France, the euro area bond yields soaring
debt crisis could spread to the core countries
At the latest auction of the Spanish and French bond yields soared, European stock markets fell across the board.
as of 22:18, the European Stoxx 600 index fell 0.92% (2.17 points) reported 234.87 points, Germany’s DAX index fell 0.84 percent (49.50 points) reported 5863.86 points, the French CAC down 0.89% ( 27.20 points) reported 3037.7 points, the UK FTSE 100 index fell 1.61% (88.47 points) reported 5420.55 points.
the same time, U.S. stock index futures fell before the plate, indicating that stocks opened down there the second consecutive day as investors worried about rising borrowing costs will further deepen the debt crisis.
newspaper roundup on November 17 evening news, the Spanish Ministry of Finance sold 35.6 billion euros ($ 4.8 billion) of the 10-year bonds, the average yield of nearly 7%, the highest since the euro District has set the highest level since, mainly due to market demand for government bonds decline.
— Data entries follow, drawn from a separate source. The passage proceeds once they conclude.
Lemma rsum_add n f g : rsum n (fun i => f i +! g i) = rsum n f +! rsum n g.
Proof. induction n as [|n IH]; cbn; [ring|]. rewrite IH. ring. Qed.

Lemma rsum_zero n f : (forall i, (i < n)%nat -> f i = rO) -> rsum n f = rO.
Proof. induction n as [|n IH]; intros E; [done|]. cbn. rewrite IH, E by (intros; try apply E; lia). ring. Qed.

Lemma rsum_swap n m (f : nat -> nat -> A) : rsum n (fun i => rsum m (f i)) = rsum m (fun j => rsum n (fun i => f i j)).
Proof.
  induction n as [|n IH]; cbn; [symmetry; by apply rsum_zero|]. by rewrite IH, rsum_add.
Qed.

Lemma rsum_even_odd n f : rsum (2 * n) f = rsum n (fun i => f (2 * i)%nat) +! rsum n (fun i => f (2 * i + 1)%nat).
Proof.
  induction n as [|n IH]; [cbn; ring|]. replace (2 * S n)%nat with (S (S (2 * n))) by lia. cbn [rsum]. rewrite IH.
  replace (2 * n + 1)%nat with (S (2 * n)) by lia. ring.
Qed.

Lemma rpow_add x n m : rpow x (n + m) = rpow x n *! rpow x m.
Proof. induction n as [|n IH]; cbn; [ring|]. rewrite IH. ring. Qed.

Lemma rpow_square x n : rpow x (2 * n) = rpow (x *! x) n.
Proof. induction n as [|n IH]; [done|]. replace (2 * S n)%nat with (S (S (2 * n))) by lia. cbn [rpow]. rewrite IH. ring. Qed.

(** *** The product modulo [X^n + 1] *)

Definition negacyclic (n : nat) (f g : nat -> A) (k : nat) : A :=
  rsum n (fun i => f i *! (if (i <=? k)%nat then g (k - i)%nat else ropp (g (n + k - i)%nat))).

Lemma negacyclic_row n (x : A) (g : nat -> A) i : rpow x n = ropp rI -> (i < n)%nat ->
  rsum n (fun k => (if (i <=? k)%nat then g (k - i)%nat else ropp (g (n + k - i)%nat)) *! rpow x k)
  = rpow x i *! rsum n (fun j => g j *! rpow x j).
Proof.
  intros Hx Hi. replace n with (i + (n - i))%nat at 1 by lia. rewrite rsum_app.
  replace (rsum n (fun j => g j *! rpow x j)) with (rsum ((n - i) + i) (fun j => g j *! rpow x j)) by (f_equal; lia). rewrite rsum_app.
  rewrite (rsum_ext (n - i) _ (fun j => rpow x i *! (g j *! rpow x j))).
  - rewrite <- rsum_mul_l. rewrite (rsum_ext i _ (fun j => rpow x i *! (g (n - i + j)%nat *! rpow x (n - i + j)))).
    + rewrite <- rsum_mul_l. ring.
    + intros j Hj. rewrite (proj2 (Nat.leb_gt i j)) by lia. replace (n + j - i)%nat with (n - i + j)%nat by lia.
      transitivity (ropp rI *! (g (n - i + j)%nat *! rpow x j)); [ring|]. rewrite <- Hx. replace n with (i + (n - i))%nat at 1 by lia.
      rewrite !rpow_add. ring.
  - intros j Hj. rewrite (proj2 (Nat.leb_le i (i + j))) by lia. replace (i + j - i)%nat with j by lia. rewrite rpow_add. ring.
Qed.

Lemma negacyclic_eval n (x : A) (f g : nat -> A) : rpow x n = ropp rI ->
  rsum n (fun k => negacyclic n f g k *! rpow x k) = rsum n (fun i => f i *! rpow x i) *! rsum n (fun j => g j *! rpow x j).
Proof.
  intros Hx. unfold negacyclic. rewrite (rsum_ext n _ (fun k => rsum n (fun i => f i *! (if (i <=? k)%nat then g (k - i)%nat else ropp (g (n + k - i)%nat)) *! rpow x k)))
    by (intros; apply rsum_mul_r).
  rewrite rsum_swap, rsum_mul_r. apply rsum_ext. intros i Hi. rewrite <- (rsum_ext n (fun k => f i *! ((if (i <=? k)%nat then g (k - i)%nat else ropp (g (n + k - i)%nat)) *! rpow x k))) by (intros; ring).
  rewrite <- rsum_mul_l, negacyclic_row by done. ring.
Qed.
End CommRing.
Ltac case_d d := assert (d = 1 \/ d = 2 \/ d = 3 \/ d = 4 \/ d = 5 \/ d = 6 \/ d = 7 \/ d = 8 \/ d = 9 \/ d = 10 \/ d = 11) as Hcase by lia;
  repeat destruct Hcase as [Hcase|Hcase]; subst d.

Lemma pow_bounds d : 1 <= d <= 11 -> 2 <= 2 ^ d <= 2048 /\ 2 ^ d = 2 * 2 ^ (d - 1).
Proof. intros Hd. case_d d; done. Qed.

Lemma compress_spec d x : 1 <= d <= 11 -> canonical x -> compress d x = round_div (x * 2 ^ d) Q mod 2 ^ d.
Proof.
  intros Hd Hx. unfold canonical in Hx. rewrite Q_value in Hx. pose proof (pow_bounds d Hd) as [Hp _].
  assert (Hv : 0 <= x * 2 ^ d < 2 ^ 24) by nia. unfold compress. rewrite !Z.shiftl_mul_pow2 by lia. rewrite (u32_small (x * 2 ^ d)) by lia.
  set (v := x * 2 ^ d) in *. rewrite R_value. change (Q_BIT_WIDTH * 2) with 24. rewrite (u64_small (v * 5039)) by lia.
  rewrite Z.shiftr_div_pow2 by done. destruct (rounded_quotient v Hv) as (Hq & Hr & E). set (q0 := v * 5039 / 2 ^ 24) in *.
  rewrite (u32_small q0) by lia. rewrite Q_value. rewrite (u32_small (q0 * 3329)), (u32_small (v - q0 * 3329)) by lia.
  change (3329 / 2) with 1664. rewrite !sign_bit by lia. set (b1 := if 1664 <? _ then 1 else 0) in *. set (b2 := if 3329 + 1664 <? _ then 1 else 0) in *.
  assert (Hb1 : 0 <= b1 <= 1) by apply bit_range. assert (Hb2 : 0 <= b2 <= 1) by apply bit_range. clearbody b1 b2 q0 v.
  rewrite (u32_small (q0 + b1)), (u32_small (q0 + b1 + b2)) by lia. rewrite E. unfold u16. rewrite (Z.mod_small (round_div v 3329)) by lia.
  rewrite Z.mul_1_l, (Z.mod_small (2 ^ d - 1)) by lia.
  replace (2 ^ d - 1) with (Z.ones d) by (rewrite Z.ones_equiv; lia). rewrite Z.land_ones by lia. unfold zq, u16.
  pose proof (Z.mod_pos_bound (round_div v 3329) (2 ^ d) ltac:(lia)). apply Z.mod_small. lia.
Qed.

Lemma decompress_spec d y : 1 <= d <= 11 -> 0 <= y < 2 ^ d -> decompress d y = round_div (Q * y) (2 ^ d) /\ canonical (decompress d y).
Proof.
  intros Hd Hy. pose proof (pow_bounds d Hd) as [Hp Hp1].
  assert (E : decompress d y = (3329 * y + 2 ^ (d - 1)) / 2 ^ d /\ 0 <= (3329 * y + 2 ^ (d - 1)) / 2 ^ d < 3329).
  { assert (Hb : 0 <= (3329 * y + 2 ^ (d - 1)) / 2 ^ d < 3329) by (split; [apply Z.div_pos|apply Z.div_lt_upper_bound]; nia). split; [|done].
    unfold decompress. rewrite Q_value. rewrite !Z.shiftl_mul_pow2, Z.mul_1_l by lia. rewrite (u32_small (2 ^ d)) by lia. rewrite !Z.shiftr_div_pow2 by lia.
    assert (E1 : 2 ^ d / 2 ^ 1 = 2 ^ (d - 1)) by (rewrite Hp1; Z.to_euclidean_division_equations; lia). rewrite E1.
    rewrite (u32_small (3329 * y)), (u32_small (3329 * y + 2 ^ (d - 1))) by nia. set (q := (3329 * y + 2 ^ (d - 1)) / 2 ^ d) in *. assert (Eq : u16 q = q) by (apply Z.mod_small; lia). unfold zq. by rewrite !Eq. }
  destruct E as [E Hb]. unfold canonical. rewrite E, Q_value. split; [|done]. unfold round_div.
  replace (2 * (3329 * y) + 2 ^ d) with (2 * (3329 * y + 2 ^ (d - 1))) by lia. symmetry. apply Z.div_mul_cancel_l; lia.
Qed.

Lemma compress_range d x : 1 <= d <= 11 -> canonical x -> 0 <= compress d x < 2 ^ d.
Proof. intros Hd Hx. rewrite compress_spec by done. apply Z.mod_pos_bound. lia. Qed.

(** Compressing what was decompressed gives it back. *)
Lemma compress_decompress d y : 1 <= d <= 11 -> 0 <= y < 2 ^ d -> compress d (decompress d y) = y.
Proof.
  intros Hd Hy. destruct (decompress_spec d y Hd Hy) as [E Hc]. rewrite compress_spec by done. rewrite E, Q_value in *. unfold canonical in Hc. clear E.
  pose proof (pow_bounds d Hd) as [Hp _]. unfold round_div in *. set (z := (2 * (3329 * y) + 2 ^ d) / (2 * 2 ^ d)) in *.
  assert (Hz : 2 * 2 ^ d * z <= 2 * (3329 * y) + 2 ^ d < 2 * 2 ^ d * (z + 1)).
  { pose proof (Z.div_mod (2 * (3329 * y) + 2 ^ d) (2 * 2 ^ d) ltac:(lia)) as E. pose proof (Z.mod_pos_bound (2 * (3329 * y) + 2 ^ d) (2 * 2 ^ d) ltac:(lia)).
    fold z in E. lia. }
  replace ((2 * (z * 2 ^ d) + 3329) / (2 * 3329)) with y; [by apply Z.mod_small|].
  apply (Z.div_unique _ _ _ (2 * (z * 2 ^ d) + 3329 - 2 * 3329 * y)); lia.
Qed.

(** The largest change of a coefficient *)
Definition compress_error (d : Z) : Z := round_div Q (2 * 2 ^ d).

Lemma rounding_error d x : 1 <= d <= 11 -> canonical x ->
  let z := round_div (Q * (round_div (x * 2 ^ d) Q mod 2 ^ d)) (2 ^ d) in
  Z.abs (z - x) <= compress_error d \/ Z.abs (z + Q - x) <= compress_error d.
Proof.
  unfold canonical, compress_error, round_div. rewrite Q_value. intros Hd Hx.
  case_d d; cbn [Z.pow Z.pow_pos Pos.iter Z.mul Pos.mul]; Z.to_euclidean_division_equations; lia.
Qed.

(** Decompressing what was compressed is off by at most that, modulo [Q]. *)
Lemma decompress_compress d x : 1 <= d <= 11 -> canonical x ->
  exists e, fz (decompress d (compress d x)) = fz (x + e) /\ Z.abs e <= compress_error d.
Proof.
  intros Hd Hx. pose proof (compress_range d x Hd Hx) as Hr. destruct (decompress_spec d _ Hd Hr) as [-> _]. rewrite compress_spec by done.
  pose proof (rounding_error d x Hd Hx) as H. cbv zeta in H. set (z := round_div _ (2 ^ d)) in *.
  destruct H as [H|H]; [exists (z - x)|exists (z + Q - x)]; (split; [|done]).
  - by replace (x + (z - x)) with z by lia.
  - replace (x + (z + Q - x)) with (z + 1 * Q) by lia. rewrite <- (fz_mod (z + 1 * Q)), <- (fz_mod z). by rewrite Z.mod_add.
Qed.

(** ** Whole polynomials *)

Lemma poly_compress_runs d poly : length poly = 256%nat -> poly_compress d poly = Some (map (compress d) poly).
Proof. intros Hl. apply each_map. by rewrite Hl. Qed.

Lemma poly_decompress_runs d poly : length poly = 256%nat -> poly_decompress d poly = Some (map (decompress d) poly).
Proof. intros Hl. apply each_map. by rewrite Hl. Qed.

(** * Serialization of ML-KEM polynomials: tools/ml_kem_512_single.hpp, namespace ml_kem_utils

    [encode] and [decode] for the bit widths 1, 4, 5, 10, 11 and 12, each
    branch with its shifts, masks and conversions.  Both are proved to be the
    regrouping of the same bits that algorithms 5 and 6 describe. *)

Definition check_l (l : Z) : bool := (l =? 1) || (l =? 4) || (l =? 5) || (l =? 10) || (l =? 11) || (l =? 12).

Local Infix "&&&" := Z.land (at level 40, left associativity).
Local Infix "|||" := Z.lor (at level 50, left associativity).
Local Infix "<<" := Z.shiftl (at level 37, left associativity).
Local Infix ">>" := Z.shiftr (at level 37, left associativity).

(** ** One group of each width *)

Definition enc1 (ts : list Z) : list Z :=
  match ts with
  | [t0; t1; t2; t3; t4; t5; t6; t7] =>
    let one := 1 in
    [u8 ((u8 (t7 &&& one) << 7) ||| (u8 (t6 &&& one) << 6) |||
         (u8 (t5 &&& one) << 5) ||| (u8 (t4 &&& one) << 4) |||
         (u8 (t3 &&& one) << 3) ||| (u8 (t2 &&& one) << 2) |||
         (u8 (t1 &&& one) << 1) ||| (u8 (t0 &&& one) << 0))]
  | _ => []
  end.

Definition enc4 (ts : list Z) : list Z :=
  match ts with
  | [t0; t1] => let msk := 15 in [u8 ((u8 (t1 &&& msk) << 4) ||| u8 (t0 &&& msk))]
  | _ => []
  end.

Definition enc5 (ts : list Z) : list Z :=
  match ts with
  | [t0; t1; t2; t3; t4; t5; t6; t7] =>
    let mask5 := 31 in let mask4 := 15 in let mask3 := 7 in let mask2 := 3 in let mask1 := 1 in
    [u8 ((u8 (t1 &&& mask3) << 5) ||| (u8 (t0 &&& mask5) << 0));
     u8 ((u8 (t3 &&& mask1) << 7) ||| (u8 (t2 &&& mask5) << 2) ||| u8 ((t1 >> 3) &&& mask2));
     u8 ((u8 (t4 &&& mask4) << 4) ||| u8 ((t3 >> 1) &&& mask4));
     u8 ((u8 (t6 &&& mask2) << 6) ||| (u8 (t5 &&& mask5) << 1) ||| u8 ((t4 >> 4) &&& mask1));
     u8 ((u8 (t7 &&& mask5) << 3) ||| u8 ((t6 >> 2) &&& mask3))]
  | _ => []
  end.

Definition enc10 (ts : list Z) : list Z :=
  match ts with
  | [t0; t1; t2; t3] =>
    let mask6 := 63 in let mask4 := 15 in let mask2 := 3 in
    [u8 t0;
     u8 (u8 ((t1 &&& mask6) << 2) ||| u8 ((t0 >> 8) &&& mask2));
     u8 (u8 ((t2 &&& mask4) << 4) ||| u8 ((t1 >> 6) &&& mask4));
     u8 (u8 ((t3 &&& mask2) << 6) ||| u8 ((t2 >> 4) &&& mask6));
     u8 (t3 >> 2)]
  | _ => []
  end.

Definition enc11 (ts : list Z) : list Z :=
  match ts with
  | [t0; t1; t2; t3; t4; t5; t6; t7] =>
    let mask8 := 255 in let mask7 := 127 in let mask6 := 63 in let mask5 := 31 in let mask4 := 15 in let mask3 := 7 in let mask2 := 3 in let mask1 := 1 in
    [u8 (t0 &&& mask8);
     u8 (u8 ((t1 &&& mask5) << 3) ||| u8 ((t0 >> 8) &&& mask3));
     u8 (u8 ((t2 &&& mask2) << 6) ||| u8 ((t1 >> 5) &&& mask6));
     u8 ((t2 >> 2) &&& mask8);
     u8 (u8 ((t3 &&& mask7) << 1) ||| u8 ((t2 >> 10) &&& mask1));
     u8 (u8 ((t4 &&& mask4) << 4) ||| u8 ((t3 >> 7) &&& mask4));
     u8 (u8 ((t5 &&& mask1) << 7) ||| u8 ((t4 >> 4) &&& mask7));
     u8 ((t5 >> 1) &&& mask8);
     u8 (u8 ((t6 &&& mask6) << 2) ||| u8 ((t5 >> 9) &&& mask2));
     u8 (u8 ((t7 &&& mask3) << 5) ||| u8 ((t6 >> 6) &&& mask5));
     u8 ((t7 >> 3) &&& mask8)]
  | _ => []
  end.

Definition enc12 (ts : list Z) : list Z :=
  match ts with
  | [t0; t1] => let mask4 := 15 in [u8 t0; u8 (u8 ((t1 &&& mask4) << 4) ||| u8 ((t0 >> 8) &&& mask4)); u8 (t1 >> 4)]
  | _ => []
  end.

Definition dec1 (bs : list Z) : list Z :=
  match bs with
  | [byte] =>
    let one := 1 in
    [zq ((byte >> 0) &&& one); zq ((byte >> 1) &&& one); zq ((byte >> 2) &&& one); zq ((byte >> 3) &&& one);
     zq ((byte >> 4) &&& one); zq ((byte >> 5) &&& one); zq ((byte >> 6) &&& one); zq ((byte >> 7) &&& one)]
  | _ => []
  end.

Definition dec4 (bs : list Z) : list Z :=
  match bs with [byte] => let mask := 15 in [zq ((byte >> 0) &&& mask); zq ((byte >> 4) &&& mask)] | _ => [] end.

Definition dec5 (bs : list Z) : list Z :=
  match bs with
  | [b0; b1; b2; b3; b4] =>
    let mask5 := 31 in let mask4 := 15 in let mask3 := 7 in let mask2 := 3 in let mask1 := 1 in
    [zq (u16 (b0 &&& mask5));
     zq (u16 ((b1 &&& mask2) << 3) ||| u16 ((b0 >> 5) &&& mask3));
     zq (u16 ((b1 >> 2) &&& mask5));
     zq (u16 ((b2 &&& mask4) << 1) ||| u16 ((b1 >> 7) &&& mask1));
     zq (u16 ((b3 &&& mask1) << 4) ||| u16 ((b2 >> 4) &&& mask4));
     zq (u16 ((b3 >> 1) &&& mask5));
     zq (u16 ((b4 &&& mask3) << 2) ||| u16 ((b3 >> 6) &&& mask2));
     zq (u16 ((b4 >> 3) &&& mask5))]
  | _ => []
  end.

Definition dec10 (bs : list Z) : list Z :=
  match bs with
  | [b0; b1; b2; b3; b4] =>
    let mask6 := 63 in let mask4 := 15 in let mask2 := 3 in
    [zq ((u16 (b1 &&& mask2) << 8) ||| u16 b0);
     zq ((u16 (b2 &&& mask4) << 6) ||| u16 (b1 >> 2));
     zq ((u16 (b3 &&& mask6) << 4) ||| u16 (b2 >> 4));
     zq ((u16 b4 << 2) ||| u16 (b3 >> 6))]
  | _ => []
  end.
Lemma poly_vec_ntt_runs k ps : vec k ps -> poly_vec_ntt k (concat ps) = Some (concat (map ntt_of ps)) /\ vec k (map ntt_of ps).
Proof.
  intros Hv. split; [|apply vec_map; [done|intros p Hp; by apply ntt_of_spec]]. apply on_vec; [done|]. intros p Hp.
  destruct (ntt_of_spec p Hp) as (E & H & _). split; [done|apply H].
Qed.

Lemma poly_vec_intt_runs k ps : vec k ps -> poly_vec_intt k (concat ps) = Some (concat (map intt_of ps)) /\ vec k (map intt_of ps).
Proof.
  intros Hv. split; [|apply vec_map; [done|intros p Hp; by apply intt_of_spec]]. apply on_vec; [done|]. intros p Hp.
  destruct (intt_of_spec p Hp) as (E & H & _). split; [done|apply H].
Qed.

(** *** Sums and differences *)

Definition poly_add (p q : list Z) : list Z := zip_with zadd p q.
Definition poly_sub (p q : list Z) : list Z := zip_with zsub p q.

Lemma coeffs_zip (g : Z -> Z -> Z) n p q : coeffs n p -> coeffs n q -> (forall x y, canonical x -> canonical y -> canonical (g x y)) -> coeffs n (zip_with g p q).
Proof.
  intros [Hp Hcp] [Hq Hcq] Hg. split; [rewrite length_zip_with; lia|]. apply List.Forall_forall. intros v Hv. apply list_elem_of_In, elem_of_lookup_zip_with_1 in Hv as (i & x & y & -> & Hx & Hy).
  apply Hg; [by apply (Forall_lookup_1 _ _ _ _ Hcp Hx)|by apply (Forall_lookup_1 _ _ _ _ Hcq Hy)].
Qed.

Lemma co_zip g (op : fq -> fq -> fq) n p q i : coeffs n p -> coeffs n q -> (forall x y, canonical x -> canonical y -> fz (g x y) = op (fz x) (fz y)) ->
  0 <= i < n -> co (zip_with g p q) i = op (co p i) (co q i).
Proof.
  intros Hp Hq Hg Hi. destruct (coeffs_rd n p i Hp Hi) as (x & Ex & Hx & <-). destruct (coeffs_rd n q i Hq Hi) as (y & Ey & Hy & <-).
  rewrite <- Hg by done. unfold co. apply rd_lookup in Ex as [_ Ex], Ey as [_ Ey]. unfold rd. rewrite (proj2 (Z.leb_le 0 i)) by lia.
  by rewrite lookup_zip_with, Ex, Ey.
Qed.

Lemma poly_add_coeffs p q : coeffs N p -> coeffs N q -> coeffs N (poly_add p q).
Proof. intros. apply (coeffs_zip zadd N); auto with ml. Qed.

Lemma poly_sub_coeffs p q : coeffs N p -> coeffs N q -> coeffs N (poly_sub p q).
Proof. intros. apply (coeffs_zip zsub N); auto with ml. Qed.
the Spanish Ministry of Finance said the ministry Thursday to 6.975% of the average rate of return on sale of the scheduled January 2022 expiration of the 10-year government bonds, higher than similar bonds on the secondary market, 6.69% also much higher than the 10-year bonds sold last month, when 5.433%. Spain’s Ministry of Finance for the development of the national debt exchange offering the highest goal of 40 billion euros ($ 5.4 billion).
Bank of America Merrill Lynch in London, chief Europe economist Lawrence – Boone, said in a telephone interview: “Although it seems yields can still be maintained at sustainable levels, but Spain is no doubt facing the tension is growing, this is not necessarily because Spain itself, and more is due to the lack of an EU-wide solution for all. “
euro zone government bonds have all been sold
the bond sale transaction is completed, Spain has 10 year benchmark bond yield rose 6.69% from the previous to 6.708%, with comparable German yield spread between government bonds is 495 basis points higher than yesterday’s 460 basis points.
standard bond sale in Spain, France also auctioned $ 9.4 billion debt, rising interest rates. September 25, 2013 expiration of the 2-year Treasury rate from 1.31% in October rose to 1.85%, 5-year Treasury rate rose to 2.31% from last month’s 2.82%.
France Thursday, 10-year Treasury yields expanded 8 basis points to 3.79%, and German bond yields spreads over the same period exceeded 200 basis points, for the first time since the creation of the euro area.
Recently, in addition to German government bonds outside the euro area are almost all sold off, from the Netherlands to Finland and Austria, countries in the euro area bond yields are rising, suggesting that European Union officials have difficult to convince investors that they ability to prevent the sovereign debt crisis began in Greece and to ensure that the euro zone will continue to survive.
fears that the crisis will spread to the euro area core countries of France, while the ECB will have to buy more government debt in Europe. (Kim Ji)
global financial 20 people unemployment
Yesterday, ratings agency Fitch said in a statement, if the eurozone debt crisis spread, the U.S. banking industry will be a huge hit. Among them, including the newly named Global 29 systemically important banks Bank of America, Citigroup Bank, JP Morgan Chase and so will be subject to different levels of asset write-down risks, related write-downs assets may reach $ 50 billion.
Recently, Citigroup and Bank of America Bank of Paris, France came layoffs have affected more than 4400 people. By spreading the debt crisis and the European countries to tighten the regulation of this year, the country gold tide cuts off financial institutions, the year the world’s financial services sector is expected to nearly 20 million people unemployed, more than 174,000 in 2009 hit record.